As the families and close people of the participants could not connect with their issues or help them overcome such a crisis, the participants sought a community of like-minded individuals, who could help them. Therefore, they were motivated to get acquainted with each other, share their problems, as this meeting was the last chance to return to normal life for many of them. The commonality of needs united the participants and provided the basis for their interaction with each other.
In my case, I was driven to people who also struggle with alcohol addiction. At first, I was extremely nervous because this was my first time participating in such groups. However, as everyone started socializing, I realized that I was not alone, which helped me feel comforted. As I started talking about my issues myself and discussing other people’s problems, I felt less pressured and became more engaged in the discussion.
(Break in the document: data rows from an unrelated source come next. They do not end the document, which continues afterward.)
Context (text : list Z).

(** Placing an entry stays in the table and adds only that entry. *)
Lemma place_ok fuel e : entry_ok text e -> forall entries slot,
  entries_ok text entries -> 0 <= slot < zlen entries ->
  match intern_place fuel entries e slot with
  | Some (Some entries') => entries_ok text entries' /\ zlen entries' = zlen entries
  | Some None => True
  | None => False
  end.
Proof.
  intros He. induction fuel as [|fuel IH]; intros entries slot Hok Hs; [done|]. cbn [intern_place].
  destruct (zget_is_Some entries slot Hs) as [x Hx]. rewrite Hx. destruct (ie_hash x =? 0).
  - destruct Hok as [Hf Ht]. split; [|by rewrite zlen_zset]. split; [|by rewrite zlen_zset].
    rewrite (zset_split _ _ _ _ Hx). destruct (zget_split _ _ _ Hx) as [E _]. rewrite E in Hf.
    apply Forall_app in Hf as [H1 H2]. apply Forall_cons in H2 as [_ H2]. apply Forall_app. split; [done|by constructor].
  - apply IH; [done|]. apply table_slot; [apply Hok|lia].
Qed.

Lemma insert_ok entries hash off len : entries_ok text entries -> entry_ok text (mk_intern hash off len) ->
  match string_intern_insert entries hash off len with
  | Some (Some entries') => entries_ok text entries' /\ zlen entries' = zlen entries
  | Some None => True
  | None => False
  end.
Proof.
  intros Hok He. unfold string_intern_insert. destruct (Z.eqb_spec (zlen entries) 0); [done|].
  apply place_ok; [done|done|]. apply table_slot; [apply Hok|done].
Qed.

Lemma move_ok old : Forall (entry_ok text) old -> forall entries, entries_ok text entries ->
  match intern_move old entries with
  | Some (Some entries') => entries_ok text entries' /\ zlen entries' = zlen entries
  | Some None => True
  | None => False
  end.
Proof.
  induction 1 as [|e old He _ IH]; intros entries Hok; [done|]. cbn [intern_move].
  destruct (ie_hash e =? 0); [by apply IH|].
  pose proof (insert_ok entries (ie_hash e) (ie_offset e) (ie_length e) Hok) as Hi.
  destruct (string_intern_insert _ _ _ _) as [[entries'|]|]; [|done|by apply Hi; destruct e].
  destruct Hi as [H1 H2]; [by destruct e|]. rewrite <- H2. by apply IH.
Qed.

Lemma free_entries_ok n : Forall (entry_ok text) (replicate n free_entry).
Proof. apply Forall_replicate. by left. Qed.

End Entries.

Lemma intern_capacity_size fuel : forall k requested c, 0 <= k ->
  intern_capacity fuel (2 ^ k) requested = Some c -> requested <= c /\ exists j, k <= j /\ c = 2 ^ j.
Proof.
  induction fuel as [|fuel IH]; intros k requested c Hk; cbn [intern_capacity];
    (destruct (Z.ltb_spec (2 ^ k) requested); [|intros [= <-]; split; [done|by exists k]]).
  - by destruct (_ <? _).
  - destruct (_ <? _); [done|]. replace (2 ^ k * 2) with (2 ^ (k + 1)) by (rewrite Z.pow_add_r; lia).
    intros E. apply IH in E as (Hr & j & Hj & ->); [|lia]. split; [done|]. exists j. lia.
Qed.

(** ** Lookups are sound *)

Lemma cstr_app_any l rest : cstr (l ++ 0 :: rest) = cstr l.
Proof. induction l as [|b l IH]; cbn; [done|]. destruct (b =? 0); [done|by rewrite IH]. Qed.

Lemma cstr_nul_free l : nul_free (cstr l).
Proof. induction l as [|b l IH]; cbn; [constructor|]. destruct (Z.eqb_spec b 0); [constructor|by constructor]. Qed.

Lemma read_block_split text off n c : read_block text off n = Some c ->
  exists pre post, text = pre ++ c ++ post /\ off = zlen pre /\ n = zlen c.
Proof.
  unfold read_block. destruct (_ && _) eqn:E; [|done]. intros [= <-].
  exists (ztake off text), (zdrop n (zdrop off text)). split; [|split].
  - unfold Program.slice, ztake, zdrop. by rewrite !take_drop.
  - rewrite zlen_ztake; lia.
  - symmetry. apply zlen_ztake. rewrite zlen_zdrop; lia.
Qed.

(** What an index lookup returns starts a text of the arena, and reading there
    gives the text asked for (up to its first NUL). *)
Lemma probe_sound texts entries input hash fuel : Forall nul_free texts -> entries_ok (flat texts) entries ->
  forall slot, 0 <= slot < zlen entries ->
  match index_probe fuel (flat texts) entries input hash slot with
  | Some (Some off) => cstr input ∈ texts /\ text_at (flat texts) off (cstr input)
  | Some None => True
  | None => False
  end.
Proof.
  intros Hf Hok. induction fuel as [|fuel IH]; intros slot Hs; [done|]. cbn [index_probe].
  destruct (zget_is_Some entries slot Hs) as [e He]. rewrite He. destruct (Z.eqb_spec (ie_hash e) 0) as [|Hh]; [done|].
  assert (Hnext : 0 <= Z.land (slot + 1) (zlen entries - 1) < zlen entries) by (apply table_slot; [apply Hok|lia]).
  destruct (_ && _) eqn:Em; [|by apply IH].
  apply andb_true_iff in Em as [_ El%Z.eqb_eq].
  assert (Hent : entry_ok (flat texts) e).
  { destruct Hok as [Hall _]. rewrite Forall_forall in Hall. apply Hall. rewrite zget_lookup in He by lia. by eapply list_elem_of_lookup_2. }
  destruct Hent as [|(H1 & H2 & H3 & H4)]; [done|]. rewrite El in *.
  pose proof (zget_Some_bounds _ _ _ H3) as Hb.
  destruct (read_block (flat texts) (ie_offset e) (zlen input)) as [found|] eqn:Er.
  2: { unfold read_block in Er. destruct (_ && _) eqn:E; [done|]. lia. }
  case_bool_decide as Efound; [|by apply IH]. subst found.
  destruct (start_text texts (ie_offset e) Hf) as (c & Hc & Hat); [lia|done|].
  assert (c = cstr input) as ->; [|done].
  pose proof (text_at_reads _ _ _ Hat) as Hrd. apply read_block_split in Er as (pre & post & E & Eo & _).
  rewrite E, Eo in H3. rewrite zget_lookup in H3 by (pose proof (zlen_nonneg pre); pose proof (zlen_nonneg input); lia).
  rewrite lookup_app_r, lookup_app_r in H3 by (unfold zlen; lia).
  replace (_ - _ - _)%nat with 0%nat in H3 by (unfold zlen; lia). destruct post as [|b post]; [done|]. injection H3 as ->.
  unfold cstring_at in Hrd. destruct (_ <? _); [done|]. rewrite E, Eo, zdrop_app in Hrd. destruct (existsb _ _); [|done].
  injection Hrd as <-. by rewrite cstr_app_any.
Qed.

Lemma index_sound a texts input : Forall nul_free texts -> sa_text a = flat texts -> index_ok a ->
  match lookup_string_in_index a input with
  | Some (Some off) => cstr input ∈ texts /\ text_at (flat texts) off (cstr input)
  | Some None => True
  | None => False
  end.
Proof.
  intros Hf Ht Hok. unfold lookup_string_in_index. destruct (si_complete a) eqn:Ec; cbn [negb orb]; [|done].
  destruct (Z.eqb_spec (zlen (si_entries a)) 0) as [|Hn]; [done|]. destruct Hok as [Hs Hok]. specialize (Hok Ec). rewrite Ht in *.
  apply probe_sound; [done|by split|]. by apply table_slot.
Qed.

(** ** Keeping the index *)

(** An entry for bytes written at the end of an arena of texts. *)
Lemma block_entry_ok texts hash c rest :
  entry_ok (flat texts ++ c ++ 0 :: rest) (mk_intern hash (zlen (flat texts)) (zlen c)).
Proof.
  right. cbn. pose proof (zlen_nonneg (flat texts)). pose proof (zlen_nonneg c). split_and!; [done|done| |].
  - rewrite zget_lookup by lia. rewrite app_assoc, lookup_app_r by (rewrite length_app; unfold zlen; lia).
    rewrite length_app. by replace (_ - _)%nat with 0%nat by (unfold zlen; lia).
  - destruct texts as [|c0 l] using rev_ind; [by left|]. right. rewrite flat_snoc_zlen, flat_app, flat_cons.
    pose proof (zlen_nonneg (flat l)). pose proof (zlen_nonneg c0). rewrite zget_lookup by lia.
    rewrite <- !app_assoc. rewrite lookup_app_r, lookup_app_r by (unfold zlen; lia).
    by replace (_ - _ - _)%nat with 0%nat by (unfold zlen; lia).
Qed.

Lemma text_entry_ok text off c hash : text_at text off c -> entry_ok text (mk_intern hash off (zlen c)).
Proof. intros (pre & post & _ & -> & ->). rewrite flat_app, flat_cons. apply block_entry_ok. Qed.

Section Host.

Context `{Host}.

Lemma resize_ok s requested : Forall (entry_ok (sa_text (strings s))) (si_entries (strings s)) ->
  match string_intern_resize requested s with
  | Ok _ s' => only_index s s' /\ si_count (strings s') = si_count (strings s) /\ si_complete (strings s') = si_complete (strings s) /\
      entries_ok (sa_text (strings s)) (si_entries (strings s')) /\ requested <= zlen (si_entries (strings s')) /\ 0 < zlen (si_entries (strings s'))
  | Err s' => only_index s s'
  | Undef => False
  end.
Proof.
  intros Hold. unfold string_intern_resize. change 1024 with (2 ^ 10).
  destruct (intern_capacity 64 (2 ^ 10) requested) as [c|] eqn:Ec; [|apply only_index_refl].
  apply intern_capacity_size in Ec as (Hr & j & Hj & ->); [|lia].
  unfold bind at 1, alloc. destruct (host_alloc _ _); cbn [negb]; [|apply only_index_tick].
  unfold bind at 1, get. cbn [strings set_tick]. set (s1 := set_tick _ s).
  assert (Hz : zlen (replicate (Z.to_nat (2 ^ j)) free_entry) = 2 ^ j) by (unfold zlen; rewrite length_replicate; lia).
  pose proof (move_ok (sa_text (strings s)) _ Hold (replicate (Z.to_nat (2 ^ j)) free_entry)) as Hm.
  unfold or_fail, bind at 1 2. destruct (intern_move _ _) as [[entries|]|]; cbn [check ret].
  - destruct Hm as [H1 H2]; [split; [apply free_entries_ok|right; exists j; lia]|].
    cbn. rewrite Hz in H2. split; [|rewrite H2; split_and!; try done; lia].
    apply (only_index_intro s entries (si_count (strings s)) (si_complete (strings s)) (S (tick s))); [intros _; apply H1|index_moved].
  - apply only_index_tick.
  - apply Hm. split; [apply free_entries_ok|right; exists j; lia].
Qed.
The primary mode of interaction between participants was a group-wide discussion. As the meeting began, it was stated that everyone present needed help and had essentially the same problem. Next, each participant introduced themselves and shared some information about their situation. The participants were welcomed to ask questions, share pieces of advice, suggest solutions and draw similarities with their own accounts. As the discussion progressed, it became clear that although each person’s situation was unique, they all had the same pattern in common.
I sincerely liked how open and communicative the participants were. As everyone shared their concerns, fears, and stories, nobody laughed or behaved inappropriately. Instead, all participants easily sympathized with the stories, thus comforting the addicts. However, the lack of structure did not appeal to me at all. The discussion was not centered around a particular topic but rather it focused on each person individually. As a result, some people got too much time to share their problems, while others were not as successful because of the time constraint.
Suffice it to state that the meeting was highly emotional. Most people expressed regret over their life choices which led to alcohol addiction. Another important emotion was fear that the achieved sobriety would not last and alcohol would be used again. Such concerns were addressed with spiritual solutions, specifically, religion. People were incentivized to find inner strength in their faith, personal code of ethics, families, and other important beacons in life.
Overall, attending the AA self-group was a profound experience, which helped the participants overcome their fears and gain strength to combat the addiction. A friendly atmosphere played a key role in interaction as each participant shared their own concerns and offered suggestions. The meeting noticeably lacked structure, which resulted in insufficient exposition of some of the participants. I believe that future discussion should centered around breaking the habits, which compel people to surrender to addiction as I was particularly surprised how the power of habit can change a person’s life.
Glass, I. B. (Ed.). (2021). Routledge library editions: Addictions. Routledge.
Gugerty, M. K., Biscaye, P., & Leigh Anderson, C. (2019). Delivering development? Evidence on self‐help groups as development intermediaries in South Asia and Africa. Development Policy Review, 37(1), 129-151. Web.
Humphreys, K., Barreto, N. B., Alessi, S. M., Carroll, K. M., Crits-Christoph, P., Donovan, D. M., Kelly, J. F., Schottenfeld, R. S, Timko, C. & Wagner, T. H. (2020). Impact of 12 step mutual help groups on drug use disorder patients across six clinical trials. Drug and Alcohol Dependence, 215, 108213. Web.
Kelly, J. F. (2017). Is Alcoholics Anonymous religious, spiritual, neither? Findings from 25 years of mechanisms of behavior change research. Addiction, 112(6), 929-936. Web.